October 26, 2009 11:50 AM
Reviews

Zombies, Zombies, Zombies! Rotting human corpses returned to life with an avaricious hunger to consume the flesh of the living. In the good spirit of Halloween, I thought I would take this time to share with you a comic book that I eagerly anticipate each month. No, wait, let me rephrase that: The Walking Dead is an excellent piece of graphic (and I mean that ambiguously) literature that always leaves me needing more. What writer Robert Kirkman and Artists Charlie Adlard and Cliff Rathburn have created is an ernest and probable tale of would almost certainly happen if the dead actually returned to life to devour our brains.

The story began 66 issues ago (2003) with a a small town cop who finds himself in a shoot out with a deranged hillbilly shouting “I wont go back!” When the cop, Rick Grimes, wakes up from the attack, he is alone an abandoned hospital – abandoned until some crazy zombies start reaching their grubby, rotting hands for a juicy live brain!
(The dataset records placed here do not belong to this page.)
(** What reaches a mount without a write grant: queries, creations, and the
    removal of names it has no facts about.  Whatever is observed of a backend
    ([obs]) is the same after any sequence of operations, when its queries
    leave it alone and every backend that could change it is mounted with no
    access - provided it creates nothing where it says it cannot, and has
    nothing to remove under a name it has no facts about. *)
Theorem unwritable_mount_untouched {W X} (obs : W -> X) fuel (s s' : St W) :
  fresh s ->
  backends (fun b fs => queries_keep obs fs /\
                        (mutators_keep obs fs \/ Binding.access b = ANone /\ denied_keep obs fs)) s ->
  rtc (vstep fuel) s s' -> obs (world s') = obs (world s).
Proof.
  intros Hf [Hlen Hb] Hr.
  assert (Forall (mount_ok obs True fuel) (mounts (vfs s))) as Hms.
  { eapply Forall_impl; [exact Hb|]. intros b H. unfold mount_ok. destruct (Binding.target b) as [fs|] eqn:Ht; [|done].
    destruct (H fs Ht) as (H1 & H2 & H3). by split_and!. }
  by destruct (reachable_inv obs True fuel _ _ s s' Hms Hlen (fresh_inv _ _ s Hf eq_refl) Hr) as (_ & _ & ?).
Qed.

(** C20: every operation ends.  If the backends' enumerations advance their
    cookie up to some bound, no operation on any reachable state runs out of
    fuel: chains of symbolic links, however they loop, are cut off after
    forty. *)
Theorem operations_end {W} N (s s' : St W) o :
  fresh s -> backends (fun _ fs => progress N fs) s ->
  let fuel := (Z.to_nat N + 2)%nat in
  rtc (vstep fuel) s s' -> op_pre s' o -> run_op fuel o s' <> Diverge.
Proof.
  intros Hf [Hlen Hb] fuel Hr Hp.
  assert (Forall (mount_ok (fun _ : W => ()) False fuel) (mounts (vfs s))) as Hms.
  { eapply Forall_impl; [exact Hb|]. intros b H. apply trivial_mount_ok. intros fs Ht. destruct (H fs Ht) as [H1 H2].
    split; [done|]. intros i node sub st. apply (progress_enumerates N); [done|]. unfold fuel, READDIR_START.
    rewrite Z.sub_0_r. lia. }
  pose proof (reachable_inv _ False fuel _ _ s s' Hms Hlen (fresh_inv _ _ s Hf eq_refl) Hr) as Hs.
  pose proof (run_op_ok _ False fuel _ _ Hms Hlen o s' (conj Hs Hp)) as H. by destruct (run_op fuel o s').
Qed.

(** * The namespace *)

Definition server_at {W} (ms : list (Binding.t W)) (path : Path) (i : nat) (b : Binding.t W) (fs : Filesystem.t W)
    (start : nat) : Prop :=
  ms !! i = Some b /\ Binding.target b = Server fs /\ match_prefix (Binding.prefix b) path = Some start.

(** Longer prefix first, then the later mount. *)
Definition outranks {W} (b b' : Binding.t W) : Prop :=
  (length (Binding.prefix b') < length (Binding.prefix b))%nat \/
  (length (Binding.prefix b') = length (Binding.prefix b) /\ Binding.seq b' <= Binding.seq b).

(** What the scan holds: nothing when no server matches, the best otherwise. *)
Definition head_best {W} (ms : list (Binding.t W)) (path : Path) (r : option (nat * Z * nat * nat)) : Prop :=
  match r with
  | None => forall i b fs start, ~ server_at ms path i b fs start
  | Some (pl, q, i, start) =>
      exists b fs, server_at ms path i b fs start /\ pl = length (Binding.prefix b) /\ q = Binding.seq b /\
      forall j b' fs' start', server_at ms path j b' fs' start' -> outranks b b'
  end.

Lemma server_at_snoc {W} (ms : list (Binding.t W)) c path i b fs start :
  server_at (ms ++ [c]) path i b fs start <->
  server_at ms path i b fs start \/
  (i = length ms /\ b = c /\ Binding.target c = Server fs /\ match_prefix (Binding.prefix c) path = Some start).
Proof.
  unfold server_at. split.
  - intros ([Hi|[Hlen Hi]]%lookup_app_Some & Ht & Hm); [by left|]. right.
    apply list_lookup_singleton_Some in Hi as [Hi <-]. split_and!; try done. lia.
  - intros [(Hi & H)|(-> & -> & Ht & Hm)]; [split; [by apply lookup_app_l_Some|done]|].
    split_and!; try done. by rewrite lookup_app_r, Nat.sub_diag.
Qed.

Lemma head_scan {W} (ms : list (Binding.t W)) path : head_best ms path (foldl (head_step path) None (imap pair ms)).
Proof.
  induction ms as [|c ms IH] using rev_ind; [by intros i b fs start [? _]|].
  rewrite imap_app, foldl_app. cbn [imap foldl]. cbn. rewrite Nat.add_0_r.
  destruct (foldl (head_step path) None (imap pair ms)) as [[[[pl q] i] start]|]; unfold head_step.
  - destruct IH as (b & fs & Hb & -> & -> & Hbest).
    assert (forall j b' fs' st, server_at (ms ++ [c]) path j b' fs' st -> outranks b b' \/
              (b' = c /\ Binding.target c = Server fs' /\ match_prefix (Binding.prefix c) path = Some st)) as Hany.
    { intros j b' fs' st [H|(-> & -> & H)]%server_at_snoc; [left; by eapply Hbest|by right]. }
    assert ((forall fs' st, Binding.target c = Server fs' -> match_prefix (Binding.prefix c) path = Some st -> outranks b c) ->
            head_best (ms ++ [c]) path (Some (length (Binding.prefix b), Binding.seq b, i, start))) as Hkeep.
    { intros Hc. exists b, fs. split_and!; try done; [apply server_at_snoc; by left|].
      intros j b' fs' st [H|(-> & H1 & H2)]%Hany; [done|by eapply Hc]. }
    destruct (Binding.target c) as [fs'|] eqn:Ht; [|by apply Hkeep].
    destruct (match_prefix (Binding.prefix c) path) as [st|] eqn:Em; [|by apply Hkeep].
    destruct (_ || _) eqn:Hbet; [|apply Hkeep; intros; unfold outranks].
    + exists c, fs'. split_and!; try done; [apply server_at_snoc; by right|].
      intros j b' fs'' st' [H|(-> & _)]%Hany; [|right; lia].
      apply orb_true_iff in Hbet as [?%Nat.ltb_lt|[?%Nat.eqb_eq ?%Z.ltb_lt]%andb_true_iff]; destruct H as [?|[? ?]];
        unfold outranks; [left; lia..|left; lia|right; lia].
    + apply orb_false_iff in Hbet as [?%Nat.ltb_ge Hbet].
      apply andb_false_iff in Hbet as [?%Nat.eqb_neq|?%Z.ltb_ge]; [left; lia|].
      destruct (decide (length (Binding.prefix c) = length (Binding.prefix b))); [right; lia|left; lia].
  - assert (forall j b' fs' st, server_at (ms ++ [c]) path j b' fs' st ->
      j = length ms /\ b' = c /\ Binding.target c = Server fs' /\ match_prefix (Binding.prefix c) path = Some st) as Hany.
    { intros j b' fs' st [H|H]%server_at_snoc; [by apply IH in H|done]. }
    destruct (Binding.target c) as [fs'|] eqn:Ht; [|intros j b' fs' st (_ & _ & ? & _)%Hany; done].
    destruct (match_prefix (Binding.prefix c) path) as [st|] eqn:Em; [|intros j b' fs'' st' (_ & _ & _ & ?)%Hany; done].
    exists c, fs'. split_and!; try done; [apply server_at_snoc; by right|].
    intros j b' fs'' st' (_ & -> & _)%Hany. right. lia.
Qed.

(** The backend that writes go to.  [resolve_head] answers with a server
    whose prefix matches, such that every other matching server has a shorter
    prefix or an earlier mount; the subpath is the rest of the path; with no
    matching server it is the empty filesystem and the whole path. *)
Theorem resolve_head_best {W} (ms : list (Binding.t W)) path midx fs sub :
  (length ms <= 256)%nat -> resolve_head ms path = (midx, fs, sub) ->
  (exists b start, server_at ms path (Z.to_nat midx) b fs start /\ sub = drop start path /\
     forall j b' fs' start', server_at ms path j b' fs' start' -> outranks b b') \/
  (fs = Filesystem.EMPTY_FS /\ sub = path /\ forall j b' fs' start', ~ server_at ms path j b' fs' start').
Proof.
  intros Hlen. unfold resolve_head. pose proof (head_scan ms path) as H.
  destruct (foldl _ _ _) as [[[[pl q] i] start]|]; [|by intros [= <- <- <-]; right].
  destruct H as (b & fs' & Hb & _ & _ & Hbest). pose proof Hb as (Hi & Ht & _). rewrite Hi.
  destruct b as [pre tgt acc sq]. cbn in Ht. subst tgt. intros [= <- <- <-]. left.
  exists (Binding.mk pre (Server fs') acc sq), start. rewrite wrap_small, Nat2Z.id; [done|].
  apply lookup_lt_Some in Hi. split; [lia|]. change (2 ^ 8) with 256. lia.
Qed.

(** * Directory listings *)

Definition folded (e : DirEntry.t) : option Path := fold_case <$> entry_name e.

(** The names of a listing, folded, are pairwise distinct and all claimed. *)
Definition listing_ok (l : Listing) : Prop :=
  NoDup (folded <$> l.1) /\ forall e, e ∈ l.1 -> exists n, folded e = Some n /\ n ∈ l.2.

Lemma add_entry_ok l name e : listing_ok l -> entry_name e = Some name -> listing_ok (add_entry l name e).
Proof.
  intros [Hn Hc] He. unfold add_entry, claim_visible_name. destruct (bool_decide _) eqn:E; cbn.
  - apply bool_decide_eq_true in E. split; cbn.
    + rewrite fmap_app. apply NoDup_app. split; [done|]. split; [|apply NoDup_singleton].
      intros o (e' & -> & He')%list_elem_of_fmap Ho%list_elem_of_singleton. destruct (Hc e' He') as (n & Hf & Hin).
      unfold folded in Ho at 2. rewrite He in Ho. rewrite Hf in Ho. injection Ho as ->. done.
    + intros e' [He'| ->%list_elem_of_singleton]%elem_of_app.
      * destruct (Hc e' He') as (n & ? & ?). exists n. set_solver.
      * exists (fold_case name). unfold folded. rewrite He. split; [done|set_solver].
  - split; cbn; [done|]. intros e' He'. destruct (Hc e' He') as (n & ? & ?). exists n. set_solver.
Qed.

Lemma add_batch_ok idx batch l l' : listing_ok l -> add_batch idx batch l = Some l' -> listing_ok l'.
Proof.
  revert l; induction batch as [|e batch IH]; intros l Hl; cbn; [by intros [= <-]|].
  destruct (entry_name e) as [n|] eqn:E; cbn; [|done]. apply IH. by apply add_entry_ok.
Qed.

Lemma synth_name basename size d m : (length basename <= 100)%nat -> entry_name (synth_entry basename size d m) = Some basename.
Proof.
  intros H. unfold entry_name, synth_entry. cbn. rewrite Nat.min_l by lia.
  rewrite length_app, length_replicate, firstn_all. rewrite (proj2 (Nat.leb_le _ _)) by lia. by rewrite take_app_length.
Qed.

Lemma child_in_dir_short key dir b : child_in_dir key dir = Some b -> (length b <= length key)%nat.
Proof.
  unfold child_in_dir. destruct (split_parent_bytes key) as [[p n]|] eqn:E; cbn; [|done].
  destruct (_ && _); [|done]. intros [= <-]. apply split_parent_spec in E as [_ [->|[-> _]]]; rewrite ?length_app; cbn; lia.
Qed.

Lemma strip_slash_short p : (length (strip_slash p) <= length p)%nat.
Proof. unfold strip_slash. destruct (ends_with_slash p); [rewrite length_take|]; lia. Qed.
I won’t give anything vital away because I am a firm believer that The Walking Dead must be read from the beginning, but what I can tell you is that Rick is thrust into a world where all laws of civil order has dissolved society to a ugly, primitive beast.

Over the course of the series the characters are forced to make integral and onerous decisions in order to ensure the survival of the group, and as the plot progresses characters come and go, but each one has their own unique persona and way of dealing with tragedy, contributing to the larger story of the bonds made through human survival and dependence.

What is so compelling about this book is that, yes, there is gratuitous gore, but is the complex weave of shattered characters that really drives the story. As a side note, the comic is in black and white so the violence is not over the top as would be expected from a Sam Raimi movie. But I ensure you that the black and white style does not detract in any from the art or the book in any way; if anything it only adds to the dark and ominous tone of it.

This book single-handedly reignited my love of comic books, so if you have any interest in comic books, or you liked Dawn of the Dead, then I recommend picking up this title.